PEPFAR has added muscle to the global movement for S&D-free health facilities by incorporating S&D prevention in its Site Improvement through Monitoring System (SIMS)—the agency’s primary quality assurance system. Last year, the SIMS team conducted rapid assessments of PEPFAR-funded facilities to determine their compliance with the agency’s standards, and will continue to do so on a regular basis. The goal is to ensure high-quality, stigma-free HIV services worldwide. Joseph Barker, the system’s global lead and the senior technical advisor for program quality and quality improvement at the Office of the Global AIDS Coordinator, presented an overview of SIMS activities.

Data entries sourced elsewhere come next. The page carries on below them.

Definition calculate_ear (lms : landmarks_obj) (horizontal_indices : list Z)
    (vertical_indices : list (Z * Z)) (w h : R) : f64 :=
  match ear_body lms horizontal_indices vertical_indices w h with
  | Ok ear => ear
  | Err _ => Fin 0
  end.

End Ear.

(** ** The inline blink counter of [main()] (src/main.py, lines 16-18,
    61-62 and 96-103)

    One iteration of the capture loop on a frame where a face is found
    (with [max_num_faces=1] there is at most one); frames without a face
    leave [blink_counter] and [total_blinks] unchanged and are not
    modelled. *)

Module MainLoop.

Local Open Scope Q_scope.

Definition EAR_THRESHOLD : Q := 22 # 100.
Definition EAR_CONSEC_FRAMES : Z := 3%Z.

(** The loop variables [blink_counter] and [total_blinks]. *)
Record main_state := mkMain {
  blink_counter : Z;
  m_total_blinks : Z
}.

Definition main_init : main_state := mkMain 0 0.

Definition main_frame (st : main_state) (left_ear right_ear : Q) : main_state :=
  if Detector.Qlt_bool left_ear EAR_THRESHOLD && Detector.Qlt_bool right_ear EAR_THRESHOLD
  then mkMain (blink_counter st + 1) (m_total_blinks st)
  else mkMain 0 (if Z.leb EAR_CONSEC_FRAMES (blink_counter st)
                 then (m_total_blinks st + 1)%Z else m_total_blinks st).

Fixpoint main_run (st : main_state) (xs : list (Q * Q)) : main_state :=
  match xs with
  | [] => st
  | (l, r) :: rest => main_run (main_frame st l r) rest
  end.

End MainLoop.

(** * Properties of the detector *)

Module DetectorFacts.

Import Detector.
Local Open Scope Q_scope.

(** ** General facts *)

Lemma Qlt_bool_iff (x y : Q) : Qlt_bool x y = true <-> x < y.
Proof.
  unfold Qlt_bool. rewrite negb_true_iff. split; intro H.
  - apply Qnot_le_lt. intro H'. apply Qle_bool_iff in H'. congruence.
  - destruct (Qle_bool y x) eqn:E; [|reflexivity].
    apply Qle_bool_iff in E. exfalso. apply (Qlt_not_le _ _ H E).
Qed.

Lemma Qle_bool_Qeq (x x' y y' : Q) : x == x' -> y == y' -> Qle_bool x y = Qle_bool x' y'.
Proof.
  intros Hx Hy. apply eq_true_iff_eq. rewrite !Qle_bool_iff, Hx, Hy. reflexivity.
Qed.

Lemma both_closed_false (s : BlinkDetector) (l r : Q) :
  threshold s <= l \/ threshold s <= r -> both_closed s l r = false.
Proof.
  intros H. unfold both_closed.
  destruct (Qlt_bool l _) eqn:El, (Qlt_bool r _) eqn:Er; try reflexivity.
  apply Qlt_bool_iff in El. apply Qlt_bool_iff in Er.
  destruct H as [H|H]; exfalso; [apply (Qlt_not_le _ _ El H) | apply (Qlt_not_le _ _ Er H)].
Qed.

Lemma both_closed_true (s : BlinkDetector) (l r : Q) :
  l < threshold s -> r < threshold s -> both_closed s l r = true.
Proof.
  intros Hl Hr. unfold both_closed.
  apply Qlt_bool_iff in Hl. apply Qlt_bool_iff in Hr. rewrite Hl, Hr. reflexivity.
Qed.

(** ** The two branches of [update] *)

Lemma update_closed (s : BlinkDetector) (l r t : Q) :
  both_closed s l r = true ->
  update s l r t =
    (set_counter
       ((if Z.eqb (counter s) 0 then set_start_timestamp (Some t) s else s).(counter) + 1)%Z
       (if Z.eqb (counter s) 0 then set_start_timestamp (Some t) s else s),
     Ret true).
Proof. unfold update, both_closed. intros ->. reflexivity. Qed.

Lemma update_open (s : BlinkDetector) (l r t : Q) :
  both_closed s l r = false ->
  update s l r t =
    match evaluate_closure s t with
    | None => (s, Raise TypeError)
    | Some s1 => (after_open s s1 l r t, Ret false)
    end.
Proof.
  unfold update, both_closed. intros ->.
  destruct (evaluate_closure s t); [|reflexivity].
  unfold after_open. destruct (Qlt_bool _ _); reflexivity.
Qed.

Lemma after_open_fields (s s1 : BlinkDetector) (l r t : Q) :
  let s' := after_open s s1 l r t in
  counter s' = 0%Z /\ start_timestamp s' = None /\
  total_blinks s' = total_blinks s1 /\ blink_events s' = blink_events s1 /\
  threshold s' = threshold s1 /\ consec_frames s' = consec_frames s1.
Proof. unfold after_open. destruct (Qlt_bool _ _); repeat split. Qed.

(** The accepted/rejected outcome of [evaluate_closure] once the start is
    known. *)
Lemma evaluate_closure_some (s : BlinkDetector) (t0 t : Q) :
  start_timestamp s = Some t0 ->
  let d := (t - t0) * 1000 in
  evaluate_closure s t =
    Some (if Z.leb (consec_frames s) (counter s)
             && (Qle_bool MIN_BLINK_DURATION d && Qle_bool d MAX_BLINK_DURATION)
          then set_blink_events (blink_events s ++ [mkBlinkEvent t d])
                 (set_total_blinks (total_blinks s + 1)%Z s)
          else s).
Proof.
  intros Hs d. unfold evaluate_closure. rewrite Hs.
  destruct (Z.leb _ _); simpl; [|reflexivity].
  destruct (Qle_bool _ _ && Qle_bool _ _); reflexivity.
Qed.

(** ** Runs of samples *)

Lemma set_counter_twice (a b : Z) (s : BlinkDetector) :
  set_counter a (set_counter b s) = set_counter a s.
Proof. reflexivity. Qed.

Lemma run_cons_ret (s s1 : BlinkDetector) (l r t : Q) (b : bool) (xs : list sample) :
  update s l r t = (s1, Ret b) ->
  run s ((l, r, t) :: xs) = (fst (run s1 xs), Ret b :: snd (run s1 xs)).
Proof. intros H. simpl. rewrite H. destruct (run s1 xs). reflexivity. Qed.

(** Further closed frames only extend the counter of a closure in
    progress. *)
Lemma run_closed_prefix (xs : list sample) (s : BlinkDetector) (ys : list sample) :
  Forall (fun '(l, r, _) => both_closed s l r = true) xs ->
  (0 < counter s)%Z ->
  run s (xs ++ ys) =
    (fst (run (set_counter (counter s + Z.of_nat (length xs))%Z s) ys),
     repeat (Ret true) (length xs)
       ++ snd (run (set_counter (counter s + Z.of_nat (length xs))%Z s) ys)).
Proof.
  revert s. induction xs as [|[[l r] t] xs IH]; intros s Hall Hc.
  - simpl. rewrite Z.add_0_r. destruct s; simpl. destruct (run _ ys); reflexivity.
  - inversion Hall as [|? ? Hx Hrest]; subst.
    simpl app. rewrite (run_cons_ret s (set_counter (counter s + 1)%Z s) l r t true).
    2:{ rewrite update_closed by exact Hx.
        destruct (Z.eqb_spec (counter s) 0); [lia|reflexivity]. }
    rewrite IH.
    + rewrite set_counter_twice. cbn [counter set_counter length].
      replace (counter s + 1 + Z.of_nat (length xs))%Z
        with (counter s + Z.of_nat (S (length xs)))%Z by lia.
      reflexivity.
    + destruct s; exact Hrest.
    + simpl. lia.
Qed.

Lemma accept_cond_iff (cf c : Z) (d : Q) :
  (Z.leb cf c && (Qle_bool MIN_BLINK_DURATION d && Qle_bool d MAX_BLINK_DURATION)) = true
  <-> (cf <= c)%Z /\ MIN_BLINK_DURATION <= d <= MAX_BLINK_DURATION.
Proof. rewrite !andb_true_iff, Z.leb_le, !Qle_bool_iff. tauto. Qed.

(** ** The invariant of the data model *)

Lemma inv_start (s : BlinkDetector) :
  inv s -> (0 < counter s)%Z -> exists t0, start_timestamp s = Some t0.
Proof.
  intros Hi Hc. destruct (start_timestamp s) eqn:E; eauto.
  exfalso. apply Hi in Hc. congruence.
Qed.

(** A fresh detector fed [S n] closed frames at 30 fps and then one open
    frame. *)
Lemma scenario_run (thr : Q) (cf : Z) (lc rc lo ro t0 : Q) (n : nat) :
  lc < thr -> rc < thr -> (thr <= lo \/ thr <= ro) ->
  let res := run (init thr cf) (closure_scenario lc rc lo ro t0 (S n)) in
  let d := (fps30 t0 (S n) - fps30 t0 0) * 1000 in
  snd res = repeat (Ret true) (S n) ++ [Ret false] /\
  counter (fst res) = 0%Z /\ start_timestamp (fst res) = None /\
  (if Z.leb cf (Z.of_nat (S n)) && (Qle_bool MIN_BLINK_DURATION d && Qle_bool d MAX_BLINK_DURATION)
   then total_blinks (fst res) = 1%Z /\ blink_events (fst res) = [mkBlinkEvent (fps30 t0 (S n)) d]
   else total_blinks (fst res) = 0%Z /\ blink_events (fst res) = []).
Proof.
  intros Hlc Hrc Hopen res d. subst res.
  unfold closure_scenario. cbn [seq map app].
  set (s0 := init thr cf).
  set (s1 := set_counter 1 (set_start_timestamp (Some (fps30 t0 0)) s0)).
  rewrite (run_cons_ret s0 s1 lc rc (fps30 t0 0) true).
  2:{ rewrite update_closed by (apply both_closed_true; assumption). reflexivity. }
  rewrite run_closed_prefix.
  2:{ apply Forall_forall. intros [[l r] t] Hin.
      apply in_map_iff in Hin as (k & Hk & _). inversion Hk; subst.
      apply both_closed_true; assumption. }
  2:{ reflexivity. }
  rewrite length_map, length_seq.
  set (s2 := set_counter (counter s1 + Z.of_nat n)%Z s1).
  assert (Hb : both_closed s2 lo ro = false) by (apply both_closed_false; exact Hopen).
  assert (Hst : start_timestamp s2 = Some (fps30 t0 0)) by reflexivity.
  assert (Hc : counter s2 = Z.of_nat (S n)) by (unfold s2, s1; cbn [counter set_counter]; lia).
  cbn [run]. rewrite (update_open s2 lo ro (fps30 t0 (S n)) Hb).
  rewrite (evaluate_closure_some s2 (fps30 t0 0) (fps30 t0 (S n)) Hst).
  fold d. rewrite Hc. cbn [fst snd].
  split; [reflexivity|].
  destruct (Z.leb _ _ && (Qle_bool _ d && Qle_bool _ _)).
  - destruct (after_open_fields s2
                (set_blink_events (blink_events s2 ++ [mkBlinkEvent (fps30 t0 (S n)) d])
                   (set_total_blinks (total_blinks s2 + 1) s2)) lo ro (fps30 t0 (S n)))
      as (H1 & H2 & H3 & H4 & _).
    rewrite H1, H2, H3, H4. repeat split.
  - destruct (after_open_fields s2 s2 lo ro (fps30 t0 (S n))) as (H1 & H2 & H3 & H4 & _).
    rewrite H1, H2, H3, H4. repeat split.
Qed.

(** The duration of a closure of [k] frames at 30 fps. *)
Lemma fps30_duration (t0 : Q) (k : nat) :
  (fps30 t0 k - fps30 t0 0) * 1000 == inject_Z (Z.of_nat k) * (100 # 3).
Proof. unfold fps30. simpl (Z.of_nat 0). ring. Qed.

Lemma intervals_cons (a : blink_event) (evs : list blink_event) :
  map (fun i => ts_at (a :: evs) i - ts_at (a :: evs) (i - 1)) (seq 1 (length evs))
  = spec_consecutive_gaps (a :: evs).
Proof.
  revert a. induction evs as [|b evs IH]; intros a; [reflexivity|].
  cbn [length seq map]. rewrite <- seq_shift, map_map.
  change (spec_consecutive_gaps (a :: b :: evs))
    with ((ev_timestamp b - ev_timestamp a) :: spec_consecutive_gaps (b :: evs)).
  f_equal. rewrite <- (IH b). apply map_ext_in. intros i Hi.
  apply in_seq in Hi. destruct i as [|i]; [lia|].
  unfold ts_at. cbn. rewrite Nat.sub_0_r. reflexivity.
Qed.

Lemma intervals_spec (evs : list blink_event) :
  intervals evs = spec_consecutive_gaps evs.
Proof.
  destruct evs as [|a evs]; [reflexivity|].
  unfold intervals. cbn [length]. rewrite Nat.sub_succ, Nat.sub_0_r.
  apply intervals_cons.
Qed.

Lemma filter_idem {A} (f : A -> bool) (l : list A) :
  filter f (filter f l) = filter f l.
Proof.
  induction l as [|x l IH]; simpl; [reflexivity|].
  destruct (f x) eqn:E; simpl; [rewrite E, IH|]; easy.
Qed.

End DetectorFacts.

Module DetectorClaims.

Import Detector DetectorFacts.
Local Open Scope Q_scope.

A valuable resource as health facilities seek to meet PEPFAR’s standards and eradicate HIV S&D is HPP’s online Comprehensive Package for Reducing Stigma and Discrimination in Health Facilities. According to Dr. Nyblade, significant progress has been made over the past decade in learning how S&D disrupts strategies to prevent mother-to-child transmission of HIV, access to HIV testing, entry to care, and adherence to treatment. Many intervention models and practical tools have been designed, but “knowing which to apply and how to apply them” has been challenging for practitioners. In response, she said, HPP researchers gathered best practices in stigma reduction from implementation experiences in nine countries; “the comprehensive package synthesizes what we found.” It offers assessment tools, materials for training health workers, and examples of facility policies and codes of conduct.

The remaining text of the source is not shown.